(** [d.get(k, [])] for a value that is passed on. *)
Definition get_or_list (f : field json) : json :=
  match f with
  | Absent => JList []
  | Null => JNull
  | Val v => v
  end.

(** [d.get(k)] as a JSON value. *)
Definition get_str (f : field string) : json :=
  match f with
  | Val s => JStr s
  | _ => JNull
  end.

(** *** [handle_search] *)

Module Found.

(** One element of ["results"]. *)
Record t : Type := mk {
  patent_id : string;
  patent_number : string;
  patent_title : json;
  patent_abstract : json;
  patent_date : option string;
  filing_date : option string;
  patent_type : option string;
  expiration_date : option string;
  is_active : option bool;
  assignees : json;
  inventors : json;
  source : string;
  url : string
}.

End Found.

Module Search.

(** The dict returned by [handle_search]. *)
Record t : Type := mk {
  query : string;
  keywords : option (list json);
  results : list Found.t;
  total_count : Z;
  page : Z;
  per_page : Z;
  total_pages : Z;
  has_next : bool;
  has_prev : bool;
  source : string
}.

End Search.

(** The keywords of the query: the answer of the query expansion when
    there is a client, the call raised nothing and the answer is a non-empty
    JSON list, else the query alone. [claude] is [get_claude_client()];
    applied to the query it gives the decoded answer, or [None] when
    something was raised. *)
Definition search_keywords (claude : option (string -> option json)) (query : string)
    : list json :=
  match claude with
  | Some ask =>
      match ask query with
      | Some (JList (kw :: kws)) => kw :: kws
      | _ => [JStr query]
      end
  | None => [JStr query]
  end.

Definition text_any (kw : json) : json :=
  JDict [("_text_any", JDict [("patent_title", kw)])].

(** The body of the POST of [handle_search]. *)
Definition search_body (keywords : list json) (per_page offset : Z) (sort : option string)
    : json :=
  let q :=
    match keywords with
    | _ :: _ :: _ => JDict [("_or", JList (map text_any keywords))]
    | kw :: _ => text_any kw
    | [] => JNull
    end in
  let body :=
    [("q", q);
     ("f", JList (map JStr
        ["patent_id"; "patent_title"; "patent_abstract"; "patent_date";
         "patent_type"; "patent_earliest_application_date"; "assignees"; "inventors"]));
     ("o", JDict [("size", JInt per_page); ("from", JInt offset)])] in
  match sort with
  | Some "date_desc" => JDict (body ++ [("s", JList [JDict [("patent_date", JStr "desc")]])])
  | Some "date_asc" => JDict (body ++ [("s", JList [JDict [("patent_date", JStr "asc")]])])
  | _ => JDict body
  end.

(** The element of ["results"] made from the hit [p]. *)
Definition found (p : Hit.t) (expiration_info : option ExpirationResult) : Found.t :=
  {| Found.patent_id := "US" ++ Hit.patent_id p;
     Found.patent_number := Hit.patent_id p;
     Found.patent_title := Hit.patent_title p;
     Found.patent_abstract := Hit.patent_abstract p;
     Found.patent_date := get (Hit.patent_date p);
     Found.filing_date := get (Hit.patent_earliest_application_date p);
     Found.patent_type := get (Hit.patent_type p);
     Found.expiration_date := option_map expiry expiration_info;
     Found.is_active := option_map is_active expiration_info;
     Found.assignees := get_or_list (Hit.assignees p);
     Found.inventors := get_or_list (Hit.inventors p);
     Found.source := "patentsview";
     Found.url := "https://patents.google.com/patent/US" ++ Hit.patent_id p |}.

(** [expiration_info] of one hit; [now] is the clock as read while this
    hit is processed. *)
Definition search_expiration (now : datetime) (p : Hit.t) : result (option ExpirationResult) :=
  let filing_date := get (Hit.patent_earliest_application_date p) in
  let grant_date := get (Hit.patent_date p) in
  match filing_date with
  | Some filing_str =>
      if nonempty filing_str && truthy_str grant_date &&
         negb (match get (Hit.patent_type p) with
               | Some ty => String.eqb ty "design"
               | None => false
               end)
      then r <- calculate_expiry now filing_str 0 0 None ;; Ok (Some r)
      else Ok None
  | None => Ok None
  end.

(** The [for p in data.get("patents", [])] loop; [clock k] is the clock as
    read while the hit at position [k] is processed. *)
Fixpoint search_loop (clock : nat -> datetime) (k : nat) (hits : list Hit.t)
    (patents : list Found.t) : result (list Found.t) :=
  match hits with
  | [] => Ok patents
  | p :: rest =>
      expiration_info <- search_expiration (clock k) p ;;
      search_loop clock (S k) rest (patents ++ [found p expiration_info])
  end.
+-------+
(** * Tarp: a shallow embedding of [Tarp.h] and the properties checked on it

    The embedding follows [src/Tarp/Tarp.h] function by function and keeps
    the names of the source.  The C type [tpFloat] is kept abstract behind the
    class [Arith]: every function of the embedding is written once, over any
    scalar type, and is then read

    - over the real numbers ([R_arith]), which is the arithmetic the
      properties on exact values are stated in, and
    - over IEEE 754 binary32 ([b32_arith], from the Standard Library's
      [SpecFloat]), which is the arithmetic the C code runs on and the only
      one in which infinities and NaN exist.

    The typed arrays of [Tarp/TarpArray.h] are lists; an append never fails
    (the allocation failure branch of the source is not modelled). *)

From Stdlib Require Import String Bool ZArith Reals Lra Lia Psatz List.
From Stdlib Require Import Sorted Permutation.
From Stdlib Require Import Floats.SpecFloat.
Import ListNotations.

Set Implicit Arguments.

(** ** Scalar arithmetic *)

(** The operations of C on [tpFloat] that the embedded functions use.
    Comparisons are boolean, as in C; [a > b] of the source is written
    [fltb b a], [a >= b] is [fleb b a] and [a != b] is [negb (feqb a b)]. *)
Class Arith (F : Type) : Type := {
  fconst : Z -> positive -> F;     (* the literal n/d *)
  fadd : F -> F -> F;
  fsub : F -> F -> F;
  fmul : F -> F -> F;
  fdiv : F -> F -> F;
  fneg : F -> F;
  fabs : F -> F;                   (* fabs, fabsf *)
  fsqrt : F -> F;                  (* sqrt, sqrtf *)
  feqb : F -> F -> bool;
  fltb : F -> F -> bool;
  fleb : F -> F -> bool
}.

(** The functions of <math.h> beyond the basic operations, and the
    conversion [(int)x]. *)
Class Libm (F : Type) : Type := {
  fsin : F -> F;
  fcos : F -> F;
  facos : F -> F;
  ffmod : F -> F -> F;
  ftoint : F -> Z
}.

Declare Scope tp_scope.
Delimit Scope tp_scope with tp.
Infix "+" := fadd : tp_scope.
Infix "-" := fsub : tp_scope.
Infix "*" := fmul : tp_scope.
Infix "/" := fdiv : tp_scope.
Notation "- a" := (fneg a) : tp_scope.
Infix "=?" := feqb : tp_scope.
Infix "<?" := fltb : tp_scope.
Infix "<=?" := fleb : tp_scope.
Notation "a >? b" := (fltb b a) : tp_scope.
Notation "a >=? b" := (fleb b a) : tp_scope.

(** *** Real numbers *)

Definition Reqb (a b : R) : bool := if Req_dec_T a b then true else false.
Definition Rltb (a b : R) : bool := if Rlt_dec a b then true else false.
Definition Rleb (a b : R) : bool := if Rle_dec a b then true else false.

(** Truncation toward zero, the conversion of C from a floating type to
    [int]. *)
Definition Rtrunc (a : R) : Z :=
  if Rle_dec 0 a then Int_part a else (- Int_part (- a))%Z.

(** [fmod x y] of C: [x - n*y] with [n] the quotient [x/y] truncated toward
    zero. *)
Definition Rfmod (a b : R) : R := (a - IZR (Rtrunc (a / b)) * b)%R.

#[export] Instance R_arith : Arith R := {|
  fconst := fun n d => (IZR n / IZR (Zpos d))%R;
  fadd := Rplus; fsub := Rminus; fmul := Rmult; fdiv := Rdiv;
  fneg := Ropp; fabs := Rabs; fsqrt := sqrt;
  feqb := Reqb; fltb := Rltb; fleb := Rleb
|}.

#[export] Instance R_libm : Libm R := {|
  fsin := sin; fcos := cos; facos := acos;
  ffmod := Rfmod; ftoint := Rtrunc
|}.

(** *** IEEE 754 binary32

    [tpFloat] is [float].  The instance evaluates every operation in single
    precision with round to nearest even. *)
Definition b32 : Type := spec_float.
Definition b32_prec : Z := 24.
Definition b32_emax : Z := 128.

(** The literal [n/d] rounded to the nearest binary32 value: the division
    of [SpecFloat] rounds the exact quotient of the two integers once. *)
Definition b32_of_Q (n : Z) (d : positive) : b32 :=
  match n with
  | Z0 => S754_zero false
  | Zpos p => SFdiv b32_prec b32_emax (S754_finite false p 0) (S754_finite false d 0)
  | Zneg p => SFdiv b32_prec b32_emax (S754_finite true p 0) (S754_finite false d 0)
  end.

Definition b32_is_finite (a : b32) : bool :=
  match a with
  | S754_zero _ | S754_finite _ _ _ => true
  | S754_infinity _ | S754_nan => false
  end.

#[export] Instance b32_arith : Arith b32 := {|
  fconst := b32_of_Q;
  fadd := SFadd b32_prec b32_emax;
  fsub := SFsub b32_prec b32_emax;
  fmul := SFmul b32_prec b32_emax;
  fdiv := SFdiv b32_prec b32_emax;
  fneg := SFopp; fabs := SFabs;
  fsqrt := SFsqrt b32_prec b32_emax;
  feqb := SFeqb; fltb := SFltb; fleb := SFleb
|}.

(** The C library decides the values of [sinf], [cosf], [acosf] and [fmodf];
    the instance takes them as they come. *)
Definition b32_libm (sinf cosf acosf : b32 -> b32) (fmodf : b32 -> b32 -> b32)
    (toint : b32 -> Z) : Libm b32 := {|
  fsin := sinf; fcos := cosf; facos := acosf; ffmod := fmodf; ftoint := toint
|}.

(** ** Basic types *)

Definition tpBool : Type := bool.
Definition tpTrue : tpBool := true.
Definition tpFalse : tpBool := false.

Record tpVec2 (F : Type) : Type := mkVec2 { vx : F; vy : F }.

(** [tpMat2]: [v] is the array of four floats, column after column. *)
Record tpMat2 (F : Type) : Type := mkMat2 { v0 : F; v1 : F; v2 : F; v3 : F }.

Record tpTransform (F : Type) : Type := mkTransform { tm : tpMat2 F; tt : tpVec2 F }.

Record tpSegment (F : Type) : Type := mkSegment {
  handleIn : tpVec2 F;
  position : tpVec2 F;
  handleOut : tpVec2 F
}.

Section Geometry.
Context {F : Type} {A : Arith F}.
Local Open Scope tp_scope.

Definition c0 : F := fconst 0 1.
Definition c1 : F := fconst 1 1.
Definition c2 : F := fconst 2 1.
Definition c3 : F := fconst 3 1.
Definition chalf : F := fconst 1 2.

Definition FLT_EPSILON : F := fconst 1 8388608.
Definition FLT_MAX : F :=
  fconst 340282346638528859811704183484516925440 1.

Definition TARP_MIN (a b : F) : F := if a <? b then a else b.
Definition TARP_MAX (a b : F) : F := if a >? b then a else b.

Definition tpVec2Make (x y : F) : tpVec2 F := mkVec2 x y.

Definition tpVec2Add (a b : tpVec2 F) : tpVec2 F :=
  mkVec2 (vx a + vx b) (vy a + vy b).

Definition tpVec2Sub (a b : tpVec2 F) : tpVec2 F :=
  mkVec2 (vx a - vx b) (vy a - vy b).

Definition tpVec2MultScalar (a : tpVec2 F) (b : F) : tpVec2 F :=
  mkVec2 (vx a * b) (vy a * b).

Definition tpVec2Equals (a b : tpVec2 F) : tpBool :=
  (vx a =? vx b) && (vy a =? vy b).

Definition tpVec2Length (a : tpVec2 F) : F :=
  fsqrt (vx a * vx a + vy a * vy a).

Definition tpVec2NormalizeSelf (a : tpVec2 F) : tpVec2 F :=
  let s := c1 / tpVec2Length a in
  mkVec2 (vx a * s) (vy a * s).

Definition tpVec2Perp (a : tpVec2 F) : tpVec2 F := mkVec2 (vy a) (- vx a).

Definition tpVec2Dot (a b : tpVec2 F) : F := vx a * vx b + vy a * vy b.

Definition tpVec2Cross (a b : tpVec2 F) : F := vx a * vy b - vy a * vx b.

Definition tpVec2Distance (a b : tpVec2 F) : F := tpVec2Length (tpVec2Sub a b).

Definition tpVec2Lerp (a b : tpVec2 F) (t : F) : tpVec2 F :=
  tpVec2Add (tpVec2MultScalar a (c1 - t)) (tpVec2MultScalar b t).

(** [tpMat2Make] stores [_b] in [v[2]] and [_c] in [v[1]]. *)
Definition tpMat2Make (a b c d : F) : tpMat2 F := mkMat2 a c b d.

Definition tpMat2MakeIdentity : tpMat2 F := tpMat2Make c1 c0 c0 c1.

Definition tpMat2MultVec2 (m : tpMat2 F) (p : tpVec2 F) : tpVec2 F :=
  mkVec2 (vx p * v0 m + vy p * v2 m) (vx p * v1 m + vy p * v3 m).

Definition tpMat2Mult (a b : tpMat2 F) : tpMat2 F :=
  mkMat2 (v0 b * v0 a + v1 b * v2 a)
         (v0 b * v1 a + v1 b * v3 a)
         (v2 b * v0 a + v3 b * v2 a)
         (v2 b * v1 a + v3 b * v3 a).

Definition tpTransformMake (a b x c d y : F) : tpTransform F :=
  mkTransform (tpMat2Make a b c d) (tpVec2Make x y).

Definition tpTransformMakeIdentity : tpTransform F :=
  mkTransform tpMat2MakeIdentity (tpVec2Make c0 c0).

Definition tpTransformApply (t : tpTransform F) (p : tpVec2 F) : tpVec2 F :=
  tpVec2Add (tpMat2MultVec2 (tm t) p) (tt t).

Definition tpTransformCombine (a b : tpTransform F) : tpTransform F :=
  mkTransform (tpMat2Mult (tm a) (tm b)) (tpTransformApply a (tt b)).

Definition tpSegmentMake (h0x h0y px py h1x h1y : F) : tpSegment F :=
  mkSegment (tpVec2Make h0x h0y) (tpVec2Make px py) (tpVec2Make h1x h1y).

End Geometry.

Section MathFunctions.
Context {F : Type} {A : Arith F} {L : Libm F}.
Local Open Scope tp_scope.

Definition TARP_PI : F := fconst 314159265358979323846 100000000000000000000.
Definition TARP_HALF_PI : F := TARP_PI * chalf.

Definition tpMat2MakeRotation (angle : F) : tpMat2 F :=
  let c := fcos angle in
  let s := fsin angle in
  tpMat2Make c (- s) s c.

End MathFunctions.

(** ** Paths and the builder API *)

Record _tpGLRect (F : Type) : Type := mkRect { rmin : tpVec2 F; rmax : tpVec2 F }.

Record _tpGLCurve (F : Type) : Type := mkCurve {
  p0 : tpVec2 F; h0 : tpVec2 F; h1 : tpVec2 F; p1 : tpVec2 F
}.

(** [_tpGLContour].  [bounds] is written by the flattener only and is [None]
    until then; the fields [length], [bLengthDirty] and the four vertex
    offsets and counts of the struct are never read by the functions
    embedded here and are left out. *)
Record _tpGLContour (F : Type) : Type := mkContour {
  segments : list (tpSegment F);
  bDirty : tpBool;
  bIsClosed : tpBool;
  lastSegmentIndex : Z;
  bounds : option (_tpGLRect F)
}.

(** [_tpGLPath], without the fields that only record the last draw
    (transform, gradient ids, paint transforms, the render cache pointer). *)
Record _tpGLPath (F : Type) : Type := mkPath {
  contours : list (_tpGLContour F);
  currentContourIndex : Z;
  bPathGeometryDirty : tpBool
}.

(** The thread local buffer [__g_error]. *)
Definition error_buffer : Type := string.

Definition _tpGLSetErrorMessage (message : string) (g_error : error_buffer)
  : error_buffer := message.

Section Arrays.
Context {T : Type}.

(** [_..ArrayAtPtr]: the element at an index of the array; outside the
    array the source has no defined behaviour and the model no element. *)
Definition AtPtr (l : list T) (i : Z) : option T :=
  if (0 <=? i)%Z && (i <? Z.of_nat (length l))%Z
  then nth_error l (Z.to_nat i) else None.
+-------+
Activity
Show the lines of the material that contain the word "clock".

Answer
(** [expiration_info] of one hit; [now] is the clock as read while this
(** The [for p in data.get("patents", [])] loop; [clock k] is the clock as
Fixpoint search_loop (clock : nat -> datetime) (k : nat) (hits : list Hit.t)
      expiration_info <- search_expiration (clock k) p ;;
      search_loop clock (S k) rest (patents ++ [found p expiration_info])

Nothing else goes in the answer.